## Collected data:
········
(** The offset of a download lies within its declared length [L]. *)
Definition offset_within (c : Client) (d : nat) (L : Z) : Prop :=
  exists dl, c_downloads c !! d = Some dl
             /\ d_length dl = L /\ 0 <= d_offset dl <= L.

(** A download is streaming a transfer of declared length [L]: its
    offset is within the length and counts the bytes its writer has
    taken; a file it writes can be written, a buffer has the declared
    length. *)
Definition streaming (c : Client) (d : nat) (L : Z) : Prop :=
  exists dl,
    c_downloads c !! d = Some dl
    /\ d_length dl = L /\ 0 <= d_offset dl <= L
    /\ writtenBytes c d = Some (d_offset dl)
    /\ match d_writer dl with
       | Some (FileWriter path) => path ∉ fs_denied (c_fs c)
       | Some (BytesWriter _) => Z.of_nat (length (d_content dl)) = L
       | None => False
       end.

(** A computation never returns normally. *)
Definition never_returns {S A} (m : M S A) : Prop :=
  forall s a, snd (m s) <> Ret a.

(** A file system with an empty [/dl/file.tmp]. *)
Definition fresh_fs : filesystem := mkFs {["/dl/file.tmp" := []]} ∅.

(** The download 0 once a reply of length [len] is accepted: to the file
    [/dl/file.tmp], or to memory. *)
Definition download_to_file (len : Z) : Download :=
  set_d_length len
    (set_d_writer (Some (FileWriter "/dl/file.tmp"))
       (download_ex tthA "/dl/file" "waited_peer")).

Definition download_to_memory (tth : TigerHash) (content : bytes) : Download :=
  set_d_length (Z.of_nat (length content))
    (set_d_offset (Z.of_nat (length content))
       (set_d_content content
          (set_d_writer (Some (BytesWriter (length content)))
             (download_ex tth "" "waited_peer")))).

(** A client that has no connection and no transfer yet. *)
Definition client_idle (slots : Z) : Client :=
  mkClient (mkClientConf "me" "" false) false [] "10.0.0.1" 411
    {["alice" := alice]} ∅ ∅ [] ∅ slots slots [] [] true true ∅ ∅ ∅ [] []
    fresh_fs.

(** A download is asked while no slot is free, waits for one, and is
    closed by the embedder; its goroutine leaves the wait. *)
Definition close_while_waiting : list action :=
  [ActDownloadFile (mkDownloadConf alice tthA 0 0 "" false false);
   ActDoActiveDl 0;
   ActDoSlot 0;
   ActDownloadClose 0;
   ActDoSelect 0 WaitSlot WokenTerminate;
   ActDoReturn 0 errorTerminated].

(** A client whose connection 0, with alice, has ended its handshake as
    the uploading side. *)
Definition client_serving (slots : Z) : Client :=
  client_ex slots fresh_fs (connPeer_in "connected" "wait_upload")
    (download_ex tthA "" "uninitialized") ∅.

(** ** The order of the handshake *)

(** The [protoState] in which [handleMessage] accepts a message, for the
    messages it accepts in one state only. *)
Definition expectedProtoState (m : msg) : option string :=
  match m with
  | msgAdcCSupports _ => Some "connected"
  | msgAdcCInfos _ => Some "supports"
  | msgAdcCGetFile _ _ _ _ => Some "wait_upload"
  | msgNmdcMyNick _ => Some "connected"
  | msgNmdcLock _ _ _ => Some "mynick"
  | msgNmdcSupports _ => Some "lock"
  | msgNmdcDirection _ _ => Some "supports"
  | msgNmdcKey _ => Some "direction"
  | msgNmdcGetFile _ _ _ _ => Some "wait_upload"
  | _ => None
  end.

(** The name under which [handleMessage] reports a message that comes in
    the wrong state; both requests for a file are reported as AdcGet. *)
Definition reportedName (m : msg) : string :=
  match m with
  | msgAdcCSupports _ | msgNmdcSupports _ => "[Supports]"
  | msgAdcCInfos _ => "[Infos]"
  | msgAdcCGetFile _ _ _ _ | msgNmdcGetFile _ _ _ _ => "[AdcGet]"
  | msgNmdcMyNick _ => "[MyNick]"
  | msgNmdcLock _ _ _ => "[Lock]"
  | msgNmdcDirection _ _ => "[Direction]"
  | msgNmdcKey _ => "[Key]"
  | _ => ""
  end.

(** The messages [handleMessage] has no case for: they belong to a
    transfer, or are unknown to the codec. *)
Definition noCase (m : msg) : bool :=
  match m with
  | msgAdcCSendFile _ _ _ _ | msgNmdcSendFile _ _ _ _ | msgNmdcMaxedOut
  | msgNmdcError _ | msgBinary _ | msgUnhandled _ => true
  | _ => false
  end.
········
## The problem:
What belongs in the answer is each line of the data that has the word "handshake".

## Answer:
(** A client whose connection 0, with alice, has ended its handshake as
(** ** The order of the handshake *)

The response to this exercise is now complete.